At the 4th IPC (ICAPS 2004, Whistler,
Canada) not all planners used the same notion of plan quality. Some
planners adopted the number of plan actions, while others used the plan metric
specified
in the PDDL2.2 problem description (e.g., the plan makespan for
temporal planning problems). LPG-td used the number of plan actions,
for simple STRIPS problems, and the specified plan metric in all the
other variants of the test problems. We believe that, for temporal or
numerical domains, the use of the specified plan metric is much more
natural and practically useful than the use of the number of plan
actions. However, overall, the solutions produced by LPG-td.quality and
especially
LPG-td.bestquality are better
than the solutions produced by the other IPC4 planners in terms
of both the number of actions
and the specified plan metric.
At IPC4 some domains had different
formalizations (ADL or STRIPS), that the competitors were free to chose
for their planner. The official results of IPC4, that are available
from the IPC4 website, compared planners that addressed different
formalizations of the same domain. Here we do the same, with
the only exception of the temporal variant of the Airport domain,
because the problems in this domain have optimal solutions with
different quality in the STRIPS and ADL formalizations. We note, however, that the results of
our analysis are similar when, for every domain, the planners are
compared only if they use the same domain formalization.
As plan quality indexes, we use
the
following differences that are computed considering only the problems
solved by both the two compared planners. When these differences are
positive values, they indicate a better performance of LPG-td.

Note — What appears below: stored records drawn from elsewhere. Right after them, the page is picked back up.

(* ===== verification/Watch.v ===== *)
(** * The watch of a cluster: [dcs/etcd3/watch.go]

    [runWatch] is a goroutine that never returns by itself: it opens an etcd
    watch under a context that lives for one request timeout, hands its
    events on, and opens the next one where the last one stopped, until the
    caller's context ends or an error is reported.

    Between two of its interactions the goroutine is in a state of [wstate];
    [watch_step] is the code from one such state to the next, a program over
    the calls it makes.  [runWatch] iterates the step; its fuel counts steps,
    so that a run with fuel [n] is the first [n] steps of the unbounded loop
    and a statement for every fuel is one about the loop. *)

From S2P Require Import Prelude GoStrings GoErrors GoTime Target Values Dcs Decode Etcd.

(** ** What a watch delivers, [dcs/types.go] *)

Inductive WatchEventType := WatchPut | WatchDelete | WatchResync.

Record WatchEvent := mkWatchEvent {
  weType : WatchEventType;
  weRevision : Z;
  weEntry : option Entry;
  weSnapshot : option Snapshot;
  weAt : Time
}.

(** ** What the etcd client sends *)

(** [clientv3.Event] *)
Record EtcdEvent := mkEtcdEvent { evDelete : bool; evKv : KeyValue; evPrevKv : option KeyValue }.

(** [clientv3.WatchResponse]; [wrErr] is [Err()]. *)
Record WatchResponse := mkWatchResponse {
  wrHeaderRevision : Z;
  wrEvents : list EtcdEvent;
  wrCompactRevision : Z;
  wrCanceled : bool;
  wrErr : option goerror
}.

(** ** Calls *)

Inductive wcall :=
| WCtxErr                                  (* ctx.Err() *)
| WWatch (prefix : string) (revision : Z)  (* client.Watch(watchContext, prefix, WithPrefix, WithRev, WithPrevKV) *)
| WReceive                                 (* the next response; none when the channel is closed *)
| WWatchContextErr                         (* watchContext.Err() *)
| WCancel                                  (* cancel() *)
| WSnapshot (target : Target)              (* store.Snapshot(ctx, target) *)
| WNow                                     (* time.Now().UTC() *)
| WSendEvent (event : WatchEvent)          (* sendWatchEvent: whether the event was taken before ctx ended *)
| WSendError (err : goerror).              (* sendWatchError *)

Definition wreply (c : wcall) : Type :=
  match c with
  | WCtxErr | WWatchContextErr => option goerror
  | WReceive => option WatchResponse
  | WSnapshot _ => (goerror + Snapshot)%type
  | WNow => Time
  | WSendEvent _ => bool
  | WWatch _ _ | WCancel | WSendError _ => unit
  end.

Inductive wprog (A : Type) : Type :=
| WRet (a : A)
| WVis (c : wcall) (k : wreply c → wprog A).

#[global] Arguments WRet {A} _.
#[global] Arguments WVis {A} _ _.

Fixpoint wprog_bind {A B} (f : A → wprog B) (p : wprog A) : wprog B :=
  match p with
  | WRet a => f a
  | WVis c k => WVis c (λ r, wprog_bind f (k r))
  end.

#[export] Instance wprog_ret : MRet wprog := @WRet.
#[export] Instance wprog_mbind : MBind wprog := @wprog_bind.

Definition watch_call (c : wcall) : wprog (wreply c) := WVis c WRet.

Record wevent := WEv { wev_call : wcall; wev_reply : wreply wev_call }.

(** With the history [tr] of calls and replies, the program returns [a]. *)
Inductive wruns {A} : wprog A → list wevent → A → Prop :=
| wruns_ret a : wruns (WRet a) [] a
| wruns_vis c k (r : wreply c) tr a : wruns (k r) tr a → wruns (WVis c k) (WEv c r :: tr) a.

(** ** The goroutine *)

Inductive wstate :=
| Opening (revision : Z)     (* the head of the outer loop *)
| Receiving (revision : Z)   (* the head of the range over the watch channel *)
| Stopped.                   (* returned *)

Section with_client.
Context `{GoStd} `{EtcdClient} (store : option Store) (target : Target) (prefix : string).

Definition report (err : goerror) : wprog wstate := _ ← watch_call (WSendError err); mret Stopped.

(** From the head of the outer loop to the open watch.  The child context is
    live at first: only [ctx] decides whether it can be made. *)
Definition watch_open (revision : Z) : wprog wstate :=
  ended ← watch_call WCtxErr;
  match operationContext store (match ended with Some err => CtxDone err | None => CtxLive end) "watch" prefix with
  | Some contextErr => report contextErr
  | None => _ ← watch_call (WWatch prefix revision); mret (Receiving revision)
  end.

(** After [break] with [restart = true]. *)
Definition watch_restart (revision : Z) : wprog wstate :=
  _ ← watch_call WWatchContextErr; _ ← watch_call WCancel; mret (Opening revision).

(** After the range ended because the channel was closed. *)
Definition watch_closed (revision : Z) : wprog wstate :=
  watchContextErr ← watch_call WWatchContextErr;
  _ ← watch_call WCancel;
  ended ← watch_call WCtxErr;
  if negb (is_nil ended) then mret Stopped
  else if errors_Is watchContextErr is_deadline then mret (Opening revision)
  else report (dcs_NewError dcsE.ErrorTransport "watch" prefix (EText "watch stream closed")).

Definition watch_entry (event : EtcdEvent) : Entry :=
  let entry := entryFromKV (TrimSuffix prefix "/") (evKv event) in
  match evPrevKv event with
  | Some kv =>
      if evDelete event then
        let previous := entryFromKV (TrimSuffix prefix "/") kv in
        mkEntry (enKey entry) (enRelativePath entry) (enKind previous) (enCreateRevision entry) (enModRevision entry)
          (enVersion entry) (enLease entry) (enValue previous)
      else entry
  | None => entry
  end.

Definition watch_kind (event : EtcdEvent) : WatchEventType := if evDelete event then WatchDelete else WatchPut.

(** The loop over the events of a response; false when one was not taken. *)
Fixpoint watch_deliver (revision : Z) (events : list EtcdEvent) : wprog bool :=
  match events with
  | [] => mret true
  | event :: events =>
      at_ ← watch_call WNow;
      sent ← watch_call (WSendEvent (mkWatchEvent (watch_kind event) revision (Some (watch_entry event)) None at_));
      if (sent : bool) then watch_deliver revision events else mret false
  end.

Definition watch_canceled (revision : Z) (response : WatchResponse) : wprog wstate :=
  if (0 <? wrCompactRevision response)%Z then
    r ← watch_call (WSnapshot target);
    match r with
    | inl snapshotErr => report snapshotErr
    | inr snapshot =>
        at_ ← watch_call WNow;
        sent ← watch_call (WSendEvent (mkWatchEvent WatchResync (snRevision snapshot) None (Some snapshot) at_));
        if (sent : bool) then watch_restart (wrap64 (snRevision snapshot + 1)) else mret Stopped
    end
  else
    ended ← watch_call WCtxErr;
    if negb (is_nil ended) then _ ← watch_call WCancel; mret Stopped
    else
      watchContextErr ← watch_call WWatchContextErr;
      if errors_Is watchContextErr is_deadline then watch_restart revision
      else report (dcs_NewError dcsE.ErrorTransport "watch" prefix
                     (deref (EText "etcd watch canceled") (wrErr response))).

(** One turn of the range over the watch channel. *)
Definition watch_receive (revision : Z) : wprog wstate :=
  received ← watch_call WReceive;
  match received with
  | None => watch_closed revision
  | Some response =>
      if wrCanceled response then watch_canceled revision response
      else
        let revision := if (revision <=? wrHeaderRevision response)%Z
                        then wrap64 (wrHeaderRevision response + 1) else revision in
        sent ← watch_deliver (wrHeaderRevision response) (wrEvents response);
        mret (if (sent : bool) then Receiving revision else Stopped)
  end.

Definition watch_step (s : wstate) : wprog wstate :=
  match s with
  | Opening revision => watch_open revision
  | Receiving revision => watch_receive revision
  | Stopped => mret Stopped
  end.

Fixpoint watch_loop (fuel : nat) (s : wstate) : wprog wstate :=
  match fuel with
  | O => mret s
  | S fuel =>
      match s with
      | Stopped => mret Stopped
      | _ => s ← watch_step s; watch_loop fuel s
      end
  end.
End with_client.

(** [revision := afterRevision + 1; if revision < 1 { revision = 1 }] *)
Definition first_revision (afterRevision : Z) : Z :=
  let revision := wrap64 (afterRevision + 1) in if (revision <? 1)%Z then 1%Z else revision.

(** [runWatch]; [ctx] is whether the caller gave a context. *)
Definition runWatch `{GoStd} `{EtcdClient} (fuel : nat) (store : option Store) (ctx : bool) (target : Target)
    (afterRevision : Z) : wprog wstate :=
  if negb ctx then report (dcs_NewError dcsE.ErrorConfiguration "watch" "" (EText "context is nil"))
  else if match store with Some s => negb (stHasClient s) | None => true end
  then report (dcs_NewError dcsE.ErrorConfiguration "watch" "" (EText "store is nil"))
  else match ClusterPrefix target with
  | inl err => report (dcs_NewError dcsE.ErrorConfiguration "watch" "" err)
  | inr prefix => watch_loop store target (prefix +:+ "/") fuel (Opening (first_revision afterRevision))
  end.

- % of problems for which LPG-td found a solution with quality
better than the quality of corresponding solution found by the other
planner minus % of problems
for which LPG-td found a solution with
quality worse than the quality of the corresponding solution found by
the other planner. The quality of two solutions are considered
different, if their values differ by more than 1%;
-
% of problems for which LPG-td found a solution with quality
much better
than the quality of corresponding solution found by the other planner minus % of problems for
which LPG-td found a solution with quality
much worse than the quality of the corresponding solution found by the
other
planner. A solution X produced by a planner is much better (much
worse) than the solution Y produced by another planner when the
quality of X
is at least 50% better (worse) than the quality of Y. E.g., If X has
quality 180 and Y has quality 100, then X is much better than Y (Y is
much worse than X).
The first and the second of the
following four tables compare the performance of
LPG-td.quality and of the other IPC4 planners. The third and the fourth
tables compares the performance of
LPG-td.bestquality and of the other IPC4 planners.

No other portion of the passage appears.